> What you should do
Reproduce the material that follows, please, but only from its first line to the line containing "- a JavaScript", inclusive.

> Supplied material
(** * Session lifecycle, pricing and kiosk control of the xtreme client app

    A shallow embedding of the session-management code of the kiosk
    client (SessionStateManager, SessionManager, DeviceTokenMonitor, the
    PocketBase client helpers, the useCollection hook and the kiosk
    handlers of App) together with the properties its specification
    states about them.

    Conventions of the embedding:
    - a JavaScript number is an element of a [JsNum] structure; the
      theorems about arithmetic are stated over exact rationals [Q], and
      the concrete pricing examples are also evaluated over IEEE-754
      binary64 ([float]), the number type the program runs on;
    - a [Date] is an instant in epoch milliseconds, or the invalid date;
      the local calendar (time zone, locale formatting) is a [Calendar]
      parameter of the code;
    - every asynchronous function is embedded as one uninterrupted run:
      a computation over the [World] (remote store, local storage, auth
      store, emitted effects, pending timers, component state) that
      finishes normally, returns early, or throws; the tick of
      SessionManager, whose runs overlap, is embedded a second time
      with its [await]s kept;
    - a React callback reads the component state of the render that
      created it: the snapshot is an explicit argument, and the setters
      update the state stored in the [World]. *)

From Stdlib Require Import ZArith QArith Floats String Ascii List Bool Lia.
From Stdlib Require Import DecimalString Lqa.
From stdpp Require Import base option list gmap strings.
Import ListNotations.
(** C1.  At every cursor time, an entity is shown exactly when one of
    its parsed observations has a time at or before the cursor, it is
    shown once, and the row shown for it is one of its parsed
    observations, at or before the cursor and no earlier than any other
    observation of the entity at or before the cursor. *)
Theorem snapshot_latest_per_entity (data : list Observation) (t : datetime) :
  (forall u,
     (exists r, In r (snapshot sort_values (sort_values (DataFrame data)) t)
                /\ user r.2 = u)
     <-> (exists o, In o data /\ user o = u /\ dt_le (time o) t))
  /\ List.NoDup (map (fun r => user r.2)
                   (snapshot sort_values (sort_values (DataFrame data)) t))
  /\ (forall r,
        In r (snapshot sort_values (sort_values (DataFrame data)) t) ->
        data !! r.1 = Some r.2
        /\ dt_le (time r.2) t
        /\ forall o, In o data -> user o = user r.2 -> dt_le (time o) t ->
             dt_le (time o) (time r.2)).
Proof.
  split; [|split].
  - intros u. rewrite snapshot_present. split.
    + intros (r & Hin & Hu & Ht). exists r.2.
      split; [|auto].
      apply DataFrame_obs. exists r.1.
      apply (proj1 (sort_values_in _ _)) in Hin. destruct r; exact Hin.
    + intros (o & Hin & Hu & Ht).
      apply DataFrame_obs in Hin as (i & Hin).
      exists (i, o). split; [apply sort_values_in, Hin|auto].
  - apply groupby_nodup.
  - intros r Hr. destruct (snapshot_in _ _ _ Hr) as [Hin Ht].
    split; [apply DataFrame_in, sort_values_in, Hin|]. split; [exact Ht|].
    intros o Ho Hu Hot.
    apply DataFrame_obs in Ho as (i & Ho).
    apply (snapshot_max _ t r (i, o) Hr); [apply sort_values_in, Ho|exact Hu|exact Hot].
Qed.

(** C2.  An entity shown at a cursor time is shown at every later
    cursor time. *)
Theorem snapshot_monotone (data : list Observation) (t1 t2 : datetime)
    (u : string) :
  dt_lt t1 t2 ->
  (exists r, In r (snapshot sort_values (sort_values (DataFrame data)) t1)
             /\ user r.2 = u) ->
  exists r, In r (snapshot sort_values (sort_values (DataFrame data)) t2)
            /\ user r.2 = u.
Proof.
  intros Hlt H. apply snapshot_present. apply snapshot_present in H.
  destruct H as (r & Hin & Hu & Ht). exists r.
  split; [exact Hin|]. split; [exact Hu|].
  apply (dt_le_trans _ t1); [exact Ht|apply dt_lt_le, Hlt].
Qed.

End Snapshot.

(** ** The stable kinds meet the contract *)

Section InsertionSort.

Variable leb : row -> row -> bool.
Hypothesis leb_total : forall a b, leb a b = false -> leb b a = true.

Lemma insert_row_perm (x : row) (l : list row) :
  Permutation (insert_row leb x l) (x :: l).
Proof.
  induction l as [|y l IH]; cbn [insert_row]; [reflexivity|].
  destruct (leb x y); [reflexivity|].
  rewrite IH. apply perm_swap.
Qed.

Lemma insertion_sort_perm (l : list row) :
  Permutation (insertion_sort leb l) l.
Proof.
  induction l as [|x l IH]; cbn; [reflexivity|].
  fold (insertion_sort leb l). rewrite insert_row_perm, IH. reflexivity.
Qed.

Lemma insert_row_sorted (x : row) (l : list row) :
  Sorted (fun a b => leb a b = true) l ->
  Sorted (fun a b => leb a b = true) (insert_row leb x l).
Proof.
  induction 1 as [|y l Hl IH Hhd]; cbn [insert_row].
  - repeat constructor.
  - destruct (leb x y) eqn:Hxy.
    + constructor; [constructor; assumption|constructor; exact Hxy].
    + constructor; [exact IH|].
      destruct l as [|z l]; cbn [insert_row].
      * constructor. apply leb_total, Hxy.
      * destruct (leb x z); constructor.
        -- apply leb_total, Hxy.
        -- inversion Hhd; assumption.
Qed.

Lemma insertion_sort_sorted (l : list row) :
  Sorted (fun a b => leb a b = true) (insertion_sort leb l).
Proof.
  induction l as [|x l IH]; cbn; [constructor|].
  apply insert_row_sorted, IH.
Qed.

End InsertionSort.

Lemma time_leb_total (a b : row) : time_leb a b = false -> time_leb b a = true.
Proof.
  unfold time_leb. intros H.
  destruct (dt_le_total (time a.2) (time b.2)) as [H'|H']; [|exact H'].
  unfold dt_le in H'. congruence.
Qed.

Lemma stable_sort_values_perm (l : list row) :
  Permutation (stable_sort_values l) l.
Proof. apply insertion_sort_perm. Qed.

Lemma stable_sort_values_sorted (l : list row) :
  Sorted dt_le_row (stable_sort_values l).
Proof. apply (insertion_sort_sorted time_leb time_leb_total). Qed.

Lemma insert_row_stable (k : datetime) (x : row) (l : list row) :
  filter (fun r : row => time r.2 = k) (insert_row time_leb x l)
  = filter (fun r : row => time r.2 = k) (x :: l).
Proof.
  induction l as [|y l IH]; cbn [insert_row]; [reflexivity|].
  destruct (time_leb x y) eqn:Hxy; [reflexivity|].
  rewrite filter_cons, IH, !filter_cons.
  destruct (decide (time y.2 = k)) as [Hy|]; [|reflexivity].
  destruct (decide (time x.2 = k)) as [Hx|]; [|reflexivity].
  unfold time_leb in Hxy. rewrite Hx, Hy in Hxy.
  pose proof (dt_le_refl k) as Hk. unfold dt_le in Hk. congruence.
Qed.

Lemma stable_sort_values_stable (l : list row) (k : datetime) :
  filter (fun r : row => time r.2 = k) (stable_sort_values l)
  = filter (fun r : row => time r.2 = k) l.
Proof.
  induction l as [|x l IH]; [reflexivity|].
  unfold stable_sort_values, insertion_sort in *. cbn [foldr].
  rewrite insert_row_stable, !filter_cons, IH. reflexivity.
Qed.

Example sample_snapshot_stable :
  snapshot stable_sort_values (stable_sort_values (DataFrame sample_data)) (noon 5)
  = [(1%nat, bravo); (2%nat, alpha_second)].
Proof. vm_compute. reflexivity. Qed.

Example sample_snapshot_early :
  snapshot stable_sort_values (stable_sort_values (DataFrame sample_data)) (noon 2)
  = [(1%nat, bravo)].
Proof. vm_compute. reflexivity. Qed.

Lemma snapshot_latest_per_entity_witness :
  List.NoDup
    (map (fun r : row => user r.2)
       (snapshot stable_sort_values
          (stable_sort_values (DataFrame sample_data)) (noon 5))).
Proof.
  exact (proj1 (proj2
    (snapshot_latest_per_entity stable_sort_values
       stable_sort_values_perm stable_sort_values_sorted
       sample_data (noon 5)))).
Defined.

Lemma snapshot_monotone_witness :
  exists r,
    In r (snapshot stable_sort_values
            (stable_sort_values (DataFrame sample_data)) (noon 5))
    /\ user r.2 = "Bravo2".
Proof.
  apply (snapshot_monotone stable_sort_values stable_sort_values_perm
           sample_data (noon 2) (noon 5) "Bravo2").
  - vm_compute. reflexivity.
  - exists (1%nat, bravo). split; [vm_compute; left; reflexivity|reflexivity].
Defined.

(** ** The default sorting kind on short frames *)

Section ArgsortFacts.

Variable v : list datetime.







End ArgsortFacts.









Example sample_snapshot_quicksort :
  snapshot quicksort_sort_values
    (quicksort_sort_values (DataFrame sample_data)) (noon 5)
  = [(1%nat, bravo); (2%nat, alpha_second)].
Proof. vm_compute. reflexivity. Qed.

> Task solution
(** * Session lifecycle, pricing and kiosk control of the xtreme client app

    A shallow embedding of the session-management code of the kiosk
    client (SessionStateManager, SessionManager, DeviceTokenMonitor, the
    PocketBase client helpers, the useCollection hook and the kiosk
    handlers of App) together with the properties its specification
    states about them.

    Conventions of the embedding:
    - a JavaScript number is an element of a [JsNum] structure; the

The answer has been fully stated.